> [Stored data]
(* ===== verification/ConnectionInv.v ===== *)
(** The invariant of a connection and how the parts of its handlers keep it
    (crates/wcash-pool-edge/src/connection.rs). *)

From Stdlib Require Import ZArith Lia.
From stdpp Require Import prelude gmap sorting strings.
From S2P Require Import Prelude Wire Target Limbs Vardiff Nonce LargestRemainder RateLimit Backend Stream Framing Hex Zip301 Jobs JobsInv JobsWorld JobsLife JobsProps Session BackendClient Router Edge Connection ConnectionRun.
Open Scope Z_scope.

Section Invariant.
Context {R : Type} {view : RouterView R} {json : JsonOps} {memory : RouterMemory (R := R)}.
Context (sha256 : list Z -> list Z).
Context (received : list Zip301Id) (sent : list Zip301ServerMessage) (events : list (conn_event (R := R))).

Implicit Types (c : Connection R) (a : ConnectionActor) (issued : list Issue) (ev : list (Zip301Id * Evidence)).

Definition emitted a : list Zip301ServerMessage := sent ++ ca_outbound a.

(** What remains of a connection however it ends: the replies answer requests, each acceptance has
    its evidence, no share is accepted twice and telemetry is balanced. *)
Record Base issued ev c : Prop := {
  bs_replies : omap reply_id (emitted (cn_actor c)) ⊆+ received;
  bs_bound : (length (ca_outbound (cn_actor c)) <= outbound_capacity (cn_actor c))%nat;
  bs_accepted : fst <$> ev = omap accept_id (emitted (cn_actor c));
  bs_evidence : Forall (evidence_ok sha256 issued events) ev;
  bs_once : NoDup (omap commit_ticket (snd <$> ev));
  bs_presence :
    if ca_telemetry_connected (cn_actor c)
    then ca_closed (cn_actor c) = false /\
      exists w, ms_worker (ca_session (cn_actor c)) = Some w /\ filter presence (cn_telemetry c) = [WorkerConnected w]
    else filter presence (cn_telemetry c) = [] \/
      (ca_closed (cn_actor c) = true /\
       exists w, filter presence (cn_telemetry c) = [WorkerConnected w; WorkerDisconnected w])
}.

> [Problem to solve]
For the word "omap", find all matching lines in the entries above and copy them out.

> [Result of this exercise]
  bs_replies : omap reply_id (emitted (cn_actor c)) ⊆+ received;
  bs_accepted : fst <$> ev = omap accept_id (emitted (cn_actor c));
  bs_once : NoDup (omap commit_ticket (snd <$> ev));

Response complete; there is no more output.